(* ===== verification/BlockSpaceInv.v ===== *)
(** * The invariant of the block manager

    [manager_inv m A]: the manager's tables hold the tokens that the abstract map [A]
    gives to each sequence, over a consistent block store. *)

From stdpp Require Import base tactics list gmap sets strings.
From Stdlib Require Import ZArith QArith Qround Lia.
From S2P Require Import Prelude.
From S2P Require Import V0Sequence.
From S2P Require Import NaiveBlocks.
From S2P Require Import BlockStore.
From S2P Require Import BlockManager.
From S2P Require Import BlockTables.
From S2P Require Import BlockAppend.
From S2P Require Import BlockCreate.
From S2P Require Import BlockMove.

Local Open Scope Z_scope.

(** ** All tables *)

Definition values {K} `{Countable K} (ts : gmap K BlockTable) : list BlockTable := (map_to_list ts).*2.
Definition tabs (m : BlockSpaceManager) : list BlockTable := values (block_tables m) ++ values (cross_block_tables m).
(** The tables besides that of sequence [id], or besides that of an encoder. *)
Definition others (m : BlockSpaceManager) (id : Z) : list BlockTable :=
  values (delete id (block_tables m)) ++ values (cross_block_tables m).
Definition cross_others (m : BlockSpaceManager) (rid : string) : list BlockTable :=
  values (block_tables m) ++ values (delete rid (cross_block_tables m)).
Definition live (l : list BlockTable) : list nat := concat (slots <$> l).

Section values.
Context {K : Type} `{Countable K}.
Implicit Types ts : gmap K BlockTable.

Lemma elem_of_values ts t : t ∈ values ts <-> ∃ k, ts !! k = Some t.
Proof.
  unfold values. rewrite list_elem_of_fmap. split.
  - intros ([k t'] & -> & Hk%elem_of_map_to_list). eauto.
  - intros [k Hk]. exists (k, t). by rewrite elem_of_map_to_list.
Qed.

Lemma values_lookup ts k t : ts !! k = Some t -> values ts ≡ₚ t :: values (delete k ts).
Proof. intros Hk. unfold values. rewrite <-(map_to_list_delete ts k t Hk). done. Qed.

Lemma values_insert ts k t : values (<[k := t]> ts) ≡ₚ t :: values (delete k ts).
Proof.
  rewrite (values_lookup (<[k := t]> ts) k t) by apply lookup_insert_eq. by rewrite delete_insert_eq.
Qed.
End values.

Lemma live_perm l l' : l ≡ₚ l' -> live l ≡ₚ live l'.
Proof.
  unfold live. induction 1 as [|x l l' _ IH|x y l|l1 l2 l3 _ IH1 _ IH2]; rewrite ?fmap_cons; cbn [concat].
  - done.
  - by rewrite IH.
  - rewrite !app_assoc. by rewrite (Permutation_app_comm (slots x)).
  - by rewrite IH1.
Qed.

Lemma live_cons t l : live (t :: l) = slots t ++ live l.
Proof. done. Qed.

Lemma elem_of_live l i : i ∈ live l <-> ∃ t, t ∈ l ∧ i ∈ slots t.
Proof.
  unfold live. rewrite elem_of_concat. split.
  - intros (s & (t & -> & Ht)%list_elem_of_fmap & Hi). eauto.
  - intros (t & Ht & Hi). exists (slots t). split; [by apply list_elem_of_fmap_2|done].
Qed.

Lemma tabs_lookup m id t : block_tables m !! id = Some t -> tabs m ≡ₚ t :: others m id.
Proof. intros Ht. unfold tabs, others. by rewrite (values_lookup _ _ _ Ht). Qed.

Lemma tabs_insert m c id t : tabs (bm_with m c (<[id := t]> (block_tables m))) ≡ₚ t :: others m id.
Proof. unfold tabs, others. cbn. by rewrite values_insert. Qed.

(** ** The invariant *)

Record tab_ok (c : CpuGpuBlockAllocator) (t : BlockTable) (ts : list Z) : Prop := {
  tk_holds : holds c t ts;
  tk_slots : bt_num_full_slots t = len ts;
  tk_nodup : NoDup (bt_block_ids t);
  tk_on : ∃ d, on c d t;
}.

Lemma on_cfg c c' d t : same_cfg c c' -> on c d t -> on c' d t.
Proof. intros Hc H x Hx. rewrite (proj1 (proj1 Hc d)). by apply H. Qed.

Lemma tab_ok_frame c c' t ts : (∀ i, i ∈ slots t -> obj c' i = obj c i) -> same_cfg c c' -> tab_ok c t ts -> tab_ok c' t ts.
Proof.
  intros Hf Hc [H1 H2 H3 [d H4]]. split; try done; [by eapply holds_frame|]. exists d. by eapply on_cfg.
Qed.

Record core_inv (m : BlockSpaceManager) (A : gmap Z (list Z)) : Prop := {
  ci_store : store_inv (block_allocator m) (live (tabs m)) [];
  ci_share : share_ok (block_allocator m) (live (tabs m));
  ci_tables : ∀ id t, block_tables m !! id = Some t -> ∃ ts, A !! id = Some ts ∧ tab_ok (block_allocator m) t ts;
  ci_dom : ∀ id, is_Some (A !! id) -> is_Some (block_tables m !! id);
  ci_cross : ∀ rid t, cross_block_tables m !! rid = Some t -> on (block_allocator m) GPU t ∧ ∃ ts, tab_ok (block_allocator m) t ts;
  ci_size : bm_block_size m = bsize (block_allocator m);
  ci_window : bm_max_block_sliding_window m = None;
  ci_water : 0 <= bm_watermark_blocks m;
  ci_cows : cows (block_allocator m) = [];
}.

Record manager_inv (m : BlockSpaceManager) (A : gmap Z (list Z)) : Prop := {
  mi_core : core_inv m A;
  mi_track : ∀ id, is_Some (seq_last_access m !! id) <-> is_Some (block_tables m !! id);
}.

(** The table of sequence [id] is set. *)
Lemma core_put m A id c' t' ts' :
  let c := block_allocator m in let L := live (others m id) in
  core_inv m A -> same_cfg c c' -> (∀ j, j ∈ L -> obj c' j = obj c j) ->
  store_inv c' (slots t' ++ L) [] -> share_ok c' (slots t' ++ L) -> tab_ok c' t' ts' -> cows c' = [] ->
  core_inv (bm_with m c' (<[id := t']> (block_tables m))) (<[id := ts']> A).
Proof.
  intros c L [C1 C2 C3 C4 C5 C6 C7 C8 C9] Hc Hf Hst Hsh Ht Hcw.
  assert (HP : slots t' ++ L ≡ₚ live (tabs (bm_with m c' (<[id := t']> (block_tables m))))).
  { rewrite (live_perm _ _ (tabs_insert m c' id t')). done. }
  assert (Hfr : ∀ t, t ∈ others m id -> ∀ i, i ∈ slots t -> obj c' i = obj c i).
  { intros t Hin i Hi. apply Hf, elem_of_live. eauto. }
  split; cbn [bm_with block_allocator block_tables cross_block_tables bm_block_size bm_max_block_sliding_window bm_watermark_blocks]; try done.
  - by eapply store_perm, Hst.
  - by eapply share_perm, Hsh.
  - intros id' t. destruct (decide (id' = id)) as [->|Hne].
    + rewrite !lookup_insert_eq. intros [= <-]. eauto.
    + rewrite !lookup_insert_ne by done. intros Hid. destruct (C3 id' t Hid) as (ts & ? & Hok). exists ts. split; [done|].
      eapply tab_ok_frame; [|exact Hc|exact Hok]. apply Hfr. unfold others. apply elem_of_app. left. apply elem_of_values.
      exists id'. by rewrite lookup_delete_ne.
  - intros id'. destruct (decide (id' = id)) as [->|Hne]; [by rewrite !lookup_insert_eq|]. rewrite !lookup_insert_ne by done. apply C4.
  - intros rid t Hr. destruct (C5 rid t Hr) as (Hon' & ts & Hok). split; [by eapply on_cfg|]. exists ts. eapply tab_ok_frame; [|exact Hc|exact Hok].
    apply Hfr. unfold others. apply elem_of_app. right. apply elem_of_values. eauto.
  - rewrite C6. symmetry. apply (proj1 Hc GPU).
Qed.

(** It is dropped. *)
Lemma core_drop m A id c' :
  let c := block_allocator m in let L := live (others m id) in
  core_inv m A -> same_cfg c c' -> (∀ j, j ∈ L -> obj c' j = obj c j) -> store_inv c' L [] -> share_ok c' L -> cows c' = [] ->
  core_inv (bm_with m c' (delete id (block_tables m))) (delete id A).
Proof.
  intros c L [C1 C2 C3 C4 C5 C6 C7 C8 C9] Hc Hf Hst Hsh Hcw.
  assert (Hfr : ∀ t, t ∈ others m id -> ∀ i, i ∈ slots t -> obj c' i = obj c i).
  { intros t Hin i Hi. apply Hf, elem_of_live. eauto. }
  split; cbn [bm_with block_allocator block_tables cross_block_tables bm_block_size bm_max_block_sliding_window bm_watermark_blocks]; try done.
  - intros id' t Hid. apply lookup_delete_Some in Hid as [Hne Hid]. rewrite lookup_delete_ne by done.
    destruct (C3 id' t Hid) as (ts & ? & Hok). exists ts. split; [done|].
    eapply tab_ok_frame; [|exact Hc|exact Hok]. apply Hfr. unfold others. apply elem_of_app. left. apply elem_of_values.
    exists id'. by rewrite lookup_delete_ne.
  - intros id' [ts Hid]. apply lookup_delete_Some in Hid as [Hne Hid]. rewrite lookup_delete_ne by done. apply C4. eauto.
  - intros rid t Hr. destruct (C5 rid t Hr) as (Hon' & ts & Hok). split; [by eapply on_cfg|]. exists ts. eapply tab_ok_frame; [|exact Hc|exact Hok].
    apply Hfr. unfold others. apply elem_of_app. right. apply elem_of_values. eauto.
  - rewrite C6. symmetry. apply (proj1 Hc GPU).
Qed.

(** The same for the table of an encoder. *)
Lemma cross_put m A rid c' t' ts' :
  let c := block_allocator m in let L := live (cross_others m rid) in
  core_inv m A -> same_cfg c c' -> (∀ j, j ∈ L -> obj c' j = obj c j) ->
  store_inv c' (slots t' ++ L) [] -> share_ok c' (slots t' ++ L) -> tab_ok c' t' ts' -> on c' GPU t' -> cows c' = [] ->
  core_inv (bm_with_cross m c' (<[rid := t']> (cross_block_tables m))) A.
Proof.
  intros c L [C1 C2 C3 C4 C5 C6 C7 C8 C9] Hc Hf Hst Hsh Ht Hgpu Hcw.
  assert (HP : slots t' ++ L ≡ₚ live (tabs (bm_with_cross m c' (<[rid := t']> (cross_block_tables m))))).
  { unfold L. rewrite <-live_cons. apply live_perm. unfold tabs, cross_others. cbn. rewrite values_insert. apply Permutation_middle. }
  assert (Hfr : ∀ t, t ∈ cross_others m rid -> ∀ i, i ∈ slots t -> obj c' i = obj c i).
  { intros t Hin i Hi. apply Hf, elem_of_live. eauto. }
  split; cbn [bm_with_cross block_allocator block_tables cross_block_tables bm_block_size bm_max_block_sliding_window bm_watermark_blocks]; try done.
  - by eapply store_perm, Hst.
  - by eapply share_perm, Hsh.
  - intros id t Hid. destruct (C3 id t Hid) as (ts & ? & Hok). exists ts. split; [done|].
    eapply tab_ok_frame; [|exact Hc|exact Hok]. apply Hfr. apply elem_of_app. left. apply elem_of_values. eauto.
  - intros rid' t. destruct (decide (rid' = rid)) as [->|Hne]; [rewrite lookup_insert_eq; intros [= <-]; eauto|].
    rewrite lookup_insert_ne by done. intros Hr. destruct (C5 rid' t Hr) as (Hon' & ts & Hok). split; [by eapply on_cfg|]. exists ts.
    eapply tab_ok_frame; [|exact Hc|exact Hok]. apply Hfr. apply elem_of_app. right. apply elem_of_values. exists rid'.
    by rewrite lookup_delete_ne.
  - rewrite C6. symmetry. apply (proj1 Hc GPU).
Qed.

Lemma cross_drop m A rid c' :
  let c := block_allocator m in let L := live (cross_others m rid) in
  core_inv m A -> same_cfg c c' -> (∀ j, j ∈ L -> obj c' j = obj c j) -> store_inv c' L [] -> share_ok c' L -> cows c' = [] ->
  core_inv (bm_with_cross m c' (delete rid (cross_block_tables m))) A.
Proof.
  intros c L [C1 C2 C3 C4 C5 C6 C7 C8 C9] Hc Hf Hst Hsh Hcw.
  assert (Hfr : ∀ t, t ∈ cross_others m rid -> ∀ i, i ∈ slots t -> obj c' i = obj c i).
  { intros t Hin i Hi. apply Hf, elem_of_live. eauto. }
  split; cbn [bm_with_cross block_allocator block_tables cross_block_tables bm_block_size bm_max_block_sliding_window bm_watermark_blocks]; try done.
  - intros id t Hid. destruct (C3 id t Hid) as (ts & ? & Hok). exists ts. split; [done|].
    eapply tab_ok_frame; [|exact Hc|exact Hok]. apply Hfr. apply elem_of_app. left. apply elem_of_values. eauto.
  - intros rid' t Hr. apply lookup_delete_Some in Hr as [Hne Hr]. destruct (C5 rid' t Hr) as (Hon' & ts & Hok). split; [by eapply on_cfg|]. exists ts.
    eapply tab_ok_frame; [|exact Hc|exact Hok]. apply Hfr. apply elem_of_app. right. apply elem_of_values. exists rid'.
    by rewrite lookup_delete_ne.
  - rewrite C6. symmetry. apply (proj1 Hc GPU).
Qed.

(** What the invariant gives for one table. *)
Lemma core_table m A id t : core_inv m A -> block_tables m !! id = Some t ->
  ∃ ts, A !! id = Some ts ∧ tab_ok (block_allocator m) t ts ∧
    store_inv (block_allocator m) (slots t ++ live (others m id)) [] ∧ share_ok (block_allocator m) (slots t ++ live (others m id)).
Proof.
  intros Hi Ht. destruct (ci_tables _ _ Hi id t Ht) as (ts & HA & Hok). exists ts. split; [done|]. split; [done|].
  pose proof (live_perm _ _ (tabs_lookup m id t Ht)) as HP. rewrite live_cons in HP.
  split; [by eapply store_perm, (ci_store _ _ Hi)|by eapply share_perm, (ci_share _ _ Hi)].
Qed.

Lemma core_cross_table m A rid t : core_inv m A -> cross_block_tables m !! rid = Some t ->
  on (block_allocator m) GPU t ∧
  ∃ ts, tab_ok (block_allocator m) t ts ∧ store_inv (block_allocator m) (slots t ++ live (cross_others m rid)) [] ∧
    share_ok (block_allocator m) (slots t ++ live (cross_others m rid)).
Proof.
  intros Hi Ht. destruct (ci_cross _ _ Hi rid t Ht) as (Hon & ts & Hok). split; [done|]. exists ts. split; [done|].
  assert (HP : live (tabs m) ≡ₚ slots t ++ live (cross_others m rid)).
  { rewrite <-live_cons. apply live_perm. unfold tabs, cross_others. rewrite (values_lookup _ _ _ Ht). symmetry. apply Permutation_middle. }
  split; [by eapply store_perm, (ci_store _ _ Hi)|by eapply share_perm, (ci_share _ _ Hi)].
Qed.

Lemma others_absent m id : block_tables m !! id = None -> others m id = tabs m.
Proof. intros Hn. unfold others, tabs. by rewrite delete_id. Qed.

Lemma cross_others_absent m rid : cross_block_tables m !! rid = None -> cross_others m rid = tabs m.
Proof. intros Hn. unfold cross_others, tabs. by rewrite delete_id. Qed.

WHAT THE TASK REQUIRES:
Where the data above reaches the line holding "Lemma tabs_lookup m", begin printing, and stop after the line holding "Proof. unfold tabs, others.". Each line must be reproduced exactly, with nothing else added.

RESPONSE BELOW:
Lemma tabs_lookup m id t : block_tables m !! id = Some t -> tabs m ≡ₚ t :: others m id.
Proof. intros Ht. unfold tabs, others. by rewrite (values_lookup _ _ _ Ht). Qed.

Lemma tabs_insert m c id t : tabs (bm_with m c (<[id := t]> (block_tables m))) ≡ₚ t :: others m id.
Proof. unfold tabs, others. cbn. by rewrite values_insert. Qed.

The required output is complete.